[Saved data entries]
Lemma lookup_patch_ipv4 len sum h i :
  (34 <= length h)%nat -> i ∉ [16; 17; 20; 21; 24; 25]%nat -> patch_ipv4 len sum h !! i = h !! i.
Proof.
  intros Hh Hi. unfold patch_ipv4. rewrite !lookup_patch by patch_len.
  rewrite !elem_of_cons in Hi. cbn [length be16]. repeat case_decide; lia || done.
Qed.

Lemma patch_ipv4_fields len sum h :
  (34 <= length h)%nat ->
  slice 16 2 (patch_ipv4 len sum h) = be16 (len - 14) /\ slice 20 2 (patch_ipv4 len sum h) = [0; 0].
Proof.
  intros Hh. unfold patch_ipv4.
  split; [rewrite 2!(slice_patch_other _ _ _ 16)|rewrite (slice_patch_other _ _ _ 20)];
    try patch_len.
  - apply (slice_patch_same 16 (be16 (len - 14))). patch_len.
  - apply (slice_patch_same 20 [0; 0]). patch_len.
Qed.

Lemma fix_ipv4_spec h payload :
  (34 <= length h)%nat -> bytes_ok h -> bytes_ok payload ->
  if fixable false (h ++ payload)
  then exists bytes, fix_ipv4 (h ++ payload) = Done (Some bytes) /\ rebuilt false h payload bytes
  else fix_ipv4 (h ++ payload) = Done None.
Proof.
  intros Hh Hbh Hbp. unfold fix_ipv4, fixable, rebuilt, fixed_header. cbn zeta. unfold U16_MAX, saturating_sub.
  set (len := Z.of_nat (length (h ++ payload))).
  assert (Z.of_nat (length h) <= len) as Hle by (subst len; rewrite length_app; lia).
  rewrite Z.max_r by lia. rewrite (proj2 (Z.ltb_ge _ 34)), (proj2 (Z.leb_le 34 _)) by lia.
  rewrite orb_false_r. cbn [andb].
  destruct (Z.leb_spec (len - 14) 65535);
    [rewrite (proj2 (Z.ltb_ge _ _)) by lia|by rewrite (proj2 (Z.ltb_lt _ _)) by lia].
  rewrite copy_at_app by (simpl; lia). cbn [mbind exec_bind].
  rewrite copy_at_app by patch_len. cbn [mbind exec_bind].
  set (h2 := patch 20 _ _). assert (length h2 = length h) as L2.
  { subst h2. by rewrite !length_patch by patch_len. }
  rewrite copy_at_app by (simpl; lia). cbn [mbind exec_bind].
  assert ((patch 24 [0; 0] h2 ++ payload) !! 14%nat = Some (byte (h ++ payload) 14)) as ->.
  { rewrite lookup_app_l by patch_len.
    subst h2. rewrite !lookup_patch by patch_len.
    rewrite !decide_False by lia. rewrite byte_app by lia. unfold byte.
    destruct (lookup_lt_is_Some_2 h 14) as [x ->]; [lia|done]. }
  cbn [unwrap mbind exec_bind]. fold (ip_header_len (h ++ payload)).
  set (hl := ip_header_len (h ++ payload)).
  assert (0 <= hl <= 60) as Hhl by (subst hl; unfold ip_header_len; pose proof (land_15 (byte (h ++ payload) 14)); lia).
  rewrite (proj2 (Z.leb_le hl 60)), andb_true_r by lia.
  destruct (Z.leb_spec 20 hl); [|done]. cbn [negb orb andb].
  destruct (Z.leb_spec (14 + hl) len);
    [rewrite (proj2 (Z.ltb_ge _ _)) by lia|by rewrite (proj2 (Z.ltb_lt _ _)) by lia].
  assert (bytes_ok (h2 ++ payload)) as Hb2.
  { apply Forall_app_2; [|done]. repeat apply patch_ok; [repeat constructor; lia|apply be16_ok|done].
    unfold is_u16, U16_MAX. lia. }
  destruct (checksum_header (h2 ++ payload) (Z.to_nat hl) Hb2) as (sum & Hsu & Hs & Hv);
    [rewrite length_app, L2; subst len; rewrite length_app in *; lia|lia|].
  rewrite <- patch_app by (simpl; lia). rewrite Hs. cbn [mbind exec_bind].
  rewrite patch_app by (simpl; lia). rewrite copy_at_app by patch_len.
  cbn [mbind exec_bind]. rewrite patch_patch by (simpl; lia). rewrite patch_app in Hv by (simpl; lia).
  exists (patch_ipv4 len sum h ++ payload). split; [done|]. exists (patch_ipv4 len sum h).
  assert (length (patch_ipv4 len sum h ++ payload) = length (h ++ payload)) as ->
    by (rewrite !length_app, length_patch_ipv4; done).
  pose proof (patch_ipv4_fields len sum h Hh) as [? ?].
  split_and!; try done; [by apply length_patch_ipv4| |intros; by apply lookup_patch_ipv4].
  subst hl. unfold ip_header_len in *. by rewrite byte_app in Hv by lia.
Qed.

Lemma fix_ipv6_spec h payload :
  (34 <= length h)%nat ->
  if fixable true (h ++ payload)
  then exists bytes, fix_ipv6 (h ++ payload) (Z.of_nat (length payload)) = Done (Some bytes) /\
    rebuilt true h payload bytes
  else fix_ipv6 (h ++ payload) (Z.of_nat (length payload)) = Done None.
Proof.
  intros Hh. unfold fix_ipv6, fixable, rebuilt, fixed_header. cbn zeta.
  set (len := Z.of_nat (length (h ++ payload))).
  assert (len = Z.of_nat (length h) + Z.of_nat (length payload)) as Hle by (subst len; rewrite length_app; lia).
  rewrite (Z.ltb_antisym 62), (Z.ltb_antisym (len - 54)), <- negb_andb.
  destruct ((62 <=? len) && (len - 54 <=? U16_MAX)); [|done]. cbn [negb].
  rewrite copy_at_app by patch_len. cbn [mbind exec_bind]. unfold checked_sub.
  rewrite (proj2 (Z.leb_le (_ + 6) len)) by lia. rewrite (proj2 (Z.leb_le (_ + 2) len)) by lia.
  replace (Z.to_nat _) with (length h - 6)%nat by lia.
  rewrite copy_at_app by patch_len. cbn [mbind exec_bind].
  set (h' := patch (length h - 6) _ _). assert (length h' = length h) as L by (subst h'; patch_len).
  exists (h' ++ payload). split; [done|]. exists h'.
  assert (length (h' ++ payload) = length (h ++ payload)) as -> by (by rewrite !length_app, L).
  split_and!; try done.
  - subst h'. rewrite slice_patch_other by patch_len.
    apply (slice_patch_same 18 (be16 (len - 54))). patch_len.
  - apply (slice_patch_same (length h - 6) [0; 0]). patch_len.
  - intros i Hi. subst h'. rewrite !lookup_patch by patch_len. rewrite !elem_of_cons in Hi.
    cbn [length be16]. repeat case_decide; lia || done.
Qed.

(** What is known of a datagram when it leaves the table. *)
Record finished (d : Datagram) (h : list Z) (m : PacketMetadata) : Prop := {
  finished_header : d_header d = Some h;
  finished_metadata : d_metadata d = Some m;
  finished_length : 34 <= Z.of_nat (length h) <= U16_MAX;
  finished_header_ok : bytes_ok h;
  finished_payload_ok : Forall (fun f => bytes_ok (b_bytes f)) (d_fragments d);
  finished_final : final_len d = Some (sum_len (d_fragments d));
  finished_bound : sum_len (d_fragments d) <= MAX_PACKET_BYTES
}.

Lemma length_rebuilt v6 h payload bytes : rebuilt v6 h payload bytes -> length bytes = length (h ++ payload).
Proof. intros (h' & L & -> & _). by rewrite !length_app, L. Qed.

Lemma bytes_ok_join fs :
  Forall (fun f => bytes_ok (b_bytes f)) fs -> bytes_ok (mjoin (map b_bytes fs)).
Proof. induction 1; [constructor|]. by apply Forall_app_2. Qed.
Lemma limits_replace d d' l :
  limits (d :: l) -> d_key d' = d_key d ->
  used (k_interface (d_key d)) (d :: l) + (d_payload_bytes d' - d_payload_bytes d) <= MAX_BYTES_PER_INTERFACE ->
  limits (d' :: l).
Proof.
  intros [H1 H2 H3 H4] Hk Hu. split.
  - cbn [map] in *. by rewrite Hk.
  - intros i. specialize (H2 i). rewrite count_cons in *. unfold on_interface at 1. by rewrite Hk.
  - intros key. specialize (H3 key). rewrite count_cons in *. unfold from_source at 1. by rewrite Hk.
  - intros i. specialize (H4 i). rewrite used_cons in *. unfold on_interface at 1 in H4.
    unfold on_interface at 1 in Hu. unfold on_interface at 1. rewrite Hk.
    rewrite Z.eqb_refl in Hu. destruct (Z.eqb_spec (k_interface (d_key d)) i) as [E|]; [rewrite E in Hu|]; lia.
Qed.

Lemma wf_fresh key now v6 :
  v6 = is_v6 (k_source key) -> wf_datagram (mk_datagram key now now None None [] None 0 v6).
Proof. intros ->. split; try done. by repeat constructor. Qed.

Lemma shrinks_keys t t' key :
  shrinks t t' -> key ∉ map d_key (datagrams t) -> key ∉ map d_key (datagrams t').
Proof.
  intros [[k Hk]%submseteq_Permutation _] Hn Hin. apply Hn. rewrite Hk, map_app. apply elem_of_app. by left.
Qed.

(** The datagram is found, or added at the end of a table that has room. *)
Lemma insert_datagram_spec t key now v6 :
  inv t -> key ∉ map d_key (datagrams t) -> v6 = is_v6 (k_source key) ->
  exists t', insert_datagram t key now v6 = Done (Some (length (datagrams t')), 
      mk_table (datagrams t' ++ [mk_datagram key now now None None [] None 0 v6]) (payload_bytes t')) /\
    shrinks t t' /\
    inv (mk_table (datagrams t' ++ [mk_datagram key now now None None [] None 0 v6]) (payload_bytes t')).
Proof.
  intros Hi Hk Hv. unfold insert_datagram.
  destruct (room_loop_spec (length (datagrams t)) t key (inv_counted t Hi) (Nat.le_refl _))
    as (t' & -> & Hs & Hf1 & Hf2). cbn [mbind exec_bind]. exists t'. split_and!; [done|done|].
  pose proof (shrinks_inv t t' Hi Hs) as [He Ht Hl]. set (d := mk_datagram _ _ _ _ _ _ _ _ _).
  split; cbn [datagrams payload_bytes].
  - apply Forall_app_2; [done|]. apply Forall_singleton. by apply wf_fresh.
  - rewrite sum_payload_app, Ht. simpl. lia.
  - eapply limits_perm; [apply Permutation_cons_append|]. apply limits_new; try done.
    + by eapply shrinks_keys.
    + unfold interface_full in Hf1. by apply Z.leb_gt in Hf1.
    + unfold source_full in Hf2. by apply Z.leb_gt in Hf2.
Qed.

(** ** Extending a datagram *)

Lemma not_malformed p fr :
  is_u16 (frag_offset fr) -> is_u32 (payload_len p) -> malformed p fr = false ->
  saturating_mul (frag_offset fr) 8 = frag_offset fr * 8 /\ 0 < payload_len p /\
  frag_offset fr * 8 + payload_len p <= MAX_PACKET_BYTES.
Proof.
  intros Ho Hl Hm. unfold is_u16, U16_MAX, is_u32, U32_MAX in Ho, Hl.
  assert (saturating_mul (frag_offset fr) 8 = frag_offset fr * 8) as E
    by (unfold saturating_mul, U64_MAX; lia).
  assert (checked_add (frag_offset fr * 8) (payload_len p) = Some (frag_offset fr * 8 + payload_len p)) as Ea.
  { unfold checked_add. rewrite (proj2 (Z.leb_le _ _)); [done|unfold U64_MAX; lia]. }
  unfold malformed in Hm. rewrite E, Ea in Hm. split; [exact E|].
  apply orb_false_elim in Hm as [[Hz _]%orb_false_elim Hm].
  apply Z.eqb_neq in Hz. apply Z.ltb_ge in Hm. split; [lia|exact Hm].
Qed.

(** The parts of a datagram that [extend] keeps. *)
Lemma extend_keeps d now pk p fr offset d' :
  extend d now pk p fr offset = Some d' ->
  d_key d' = d_key d /\ ipv6 d' = ipv6 d /\ updated_ns d' = now /\
  exists bytes, PacketChain.copy_out (chain pk) (payload_offset p) (Z.to_nat (payload_len p)) = Some bytes /\
    d_fragments d' = sort_by_offset (d_fragments d ++ [mk_bytes offset bytes]) /\
    d_payload_bytes d' = d_payload_bytes d + Z.of_nat (length bytes) /\
    (if offset =? 0
     then exists h, PacketChain.copy_out (chain pk) 0 (Z.to_nat (payload_offset p)) = Some h /\
            d_header d' = Some h /\ d_metadata d' = Some (metadata pk)
     else d_header d' = d_header d /\ d_metadata d' = d_metadata d) /\
    (if more fr then final_len d' = final_len d
     else final_len d' = Some (offset + payload_len p) /\
       forall n, final_len d = Some n -> n = offset + payload_len p).
Proof.
  unfold extend. destruct (PacketChain.copy_out (chain pk) (payload_offset p) _) as [bytes|]; [|done].
  cbn [mbind option_bind].
  destruct (offset =? 0); [destruct (PacketChain.copy_out (chain pk) 0 _) as [h|]; [|done]|];
    cbn [mbind option_bind final_len with_header];
    (destruct (more fr); [|destruct (final_len d) as [n|] eqn:En;
      [destruct (Z.eqb_spec n (offset + payload_len p)) as [->|]; [|done]|]]);
    cbn [negb mbind option_bind]; intros [= <-];
    (split_and!; [done..|]); exists bytes; split_and!; try done; try (by exists h); by intros ? [= ->].
Qed.

Lemma extend_wf d now pk p fr offset d' :
  wf_datagram d -> typed_packet pk -> arrived (d_key d) pk p fr -> malformed p fr = false ->
  offset = saturating_mul (frag_offset fr) 8 ->
  existsb (overlaps offset (offset + payload_len p)) (d_fragments d) = false ->
  extend d now pk p fr offset = Some d' ->
  wf_datagram d' /\ d_key d' = d_key d /\ d_payload_bytes d' = d_payload_bytes d + payload_len p.
Proof.
  intros Hw Ht Ha Hm -> Hov (Hk & Hv & _ & bytes & Hb & Hf & Hp & Hh & Hn)%extend_keeps.
  pose proof Ha as (_ & Hip & Hfr & _). destruct (typed_ip pk Ht p Hip) as (Hpo & Hpl & Hof).
  destruct (not_malformed p fr (Hof fr Hfr) Hpl Hm) as (E & Hpos & Hend). rewrite E in *.
  destruct (copy_out_result pk _ _ _ Ht Hb) as [Hlen Hbok].
  unfold is_u32, is_u16, U32_MAX in *. specialize (Hof fr Hfr).
  set (f := mk_bytes (frag_offset fr * 8) bytes) in *.
  assert (b_len f = payload_len p) as Hbl by (unfold b_len; simpl; lia).
  split; [|split; [done|lia]]. destruct Hw as [W1 W2 W3 W4 W5 W6 W7 W8].
  assert (forall P, Forall P (d_fragments d) -> P f -> Forall P (d_fragments d')) as Hall.
  { intros P ? ?. rewrite Hf, sort_by_offset_perm. apply Forall_app_2; [done|by apply Forall_singleton]. }
  split; rewrite ?Hk; try (apply Hall; [done|]).
  - rewrite Hf. apply extend_laid_out; [done|simpl; lia|lia|].
    apply Forall_forall. intros g Hg. unfold clear, b_end. rewrite Hbl. simpl.
    destruct (overlaps _ _ g) eqn:Eo; [|done]. assert (existsb (overlaps (frag_offset fr * 8)
      (frag_offset fr * 8 + payload_len p)) (d_fragments d) = true); [|congruence].
    apply existsb_exists. exists g. by rewrite <- list_elem_of_In.
  - unfold b_end. rewrite Hbl. simpl. lia.
  - rewrite Hp, Hf, (sum_len_perm _ _ (sort_by_offset_perm _)), sum_len_app, W3. simpl. unfold b_len. simpl. lia.
  - by exists pk, p, fr.
  - done.
  - destruct (Z.eqb_spec (frag_offset fr * 8) 0) as [E0|].
    + destruct Hh as (h & Hc & -> & ->). destruct (copy_out_result pk _ _ _ Ht Hc) as [Hlh Hokh].
      unfold U16_MAX in *. split_and!; [|done|lia|lia]. exists pk, p, fr. split_and!; try done. lia.
    + by destruct Hh as [-> ->].
  - destruct (more fr) eqn:Em; [rewrite Hn; apply W7|]. destruct Hn as [-> _].
    intros n [= <-]. by exists pk, p, fr.
  - by rewrite Hv.
Qed.

(** ** Deliveries *)

(** A packet handed on is made of fragments that arrived for its datagram: they
    follow one another from offset zero to the end the last one gave, and the
    header is that of a first fragment. *)
Definition genuine (key : ReassemblyKey) (r : ReassemblyResult) : Prop :=
  match r with
  | Complete c m =>
      exists h m0 fs n bytes,
        contiguous 0 fs = Some n /\ Forall (piece_of key) fs /\ final_of key n /\ header_of key h m0 /\
        PacketChain.holds c bytes /\
        rebuilt (is_v6 (k_source key)) h (mjoin (map b_bytes fs)) bytes /\
        m = with_rss_hash None (with_frame_len (Z.of_nat (length bytes)) m0)
  | Pending => True
  | Drop reason => reason <> FragmentLimit
  end.

Lemma is_complete_inv d :
  is_complete d = true ->
  exists h, d_header d = Some h /\ contiguous 0 (d_fragments d) = Some (sum_len (d_fragments d)) /\
    final_len d = Some (sum_len (d_fragments d)).
Proof.
  unfold is_complete. destruct (final_len d) as [n|]; [|done]. destruct (d_header d) as [h|]; [|done].
  destruct (contiguous 0 (d_fragments d)) as [e|] eqn:E; [|done]. intros ->%Z.eqb_eq.
  exists h. apply contiguous_sum in E as ->. by rewrite Z.add_0_l.
Qed.

Lemma wf_sum d : wf_datagram d -> sum_len (d_fragments d) <= MAX_PACKET_BYTES.
Proof.
  intros Hw. rewrite <- (Z.sub_0_r MAX_PACKET_BYTES). apply laid_out_sum; [apply Hw| |done].
  pose proof (proj2 (wf_laid_out d Hw)) as Hp. pose proof (wf_bound d Hw) as Hb.
  rewrite Forall_forall in *. intros f Hf. specialize (Hp f Hf). specialize (Hb f Hf). simpl in *. lia.
Qed.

== Exercise ==
Looking back over the data above, restate word for word the lines that begin at the line with "destruct (room_loop_spec (length" and end at the line with "by eapply shrinks_keys.", inclusive.

== Written solution ==
  destruct (room_loop_spec (length (datagrams t)) t key (inv_counted t Hi) (Nat.le_refl _))
    as (t' & -> & Hs & Hf1 & Hf2). cbn [mbind exec_bind]. exists t'. split_and!; [done|done|].
  pose proof (shrinks_inv t t' Hi Hs) as [He Ht Hl]. set (d := mk_datagram _ _ _ _ _ _ _ _ _).
  split; cbn [datagrams payload_bytes].
  - apply Forall_app_2; [done|]. apply Forall_singleton. by apply wf_fresh.
  - rewrite sum_payload_app, Ht. simpl. lia.
  - eapply limits_perm; [apply Permutation_cons_append|]. apply limits_new; try done.
    + by eapply shrinks_keys.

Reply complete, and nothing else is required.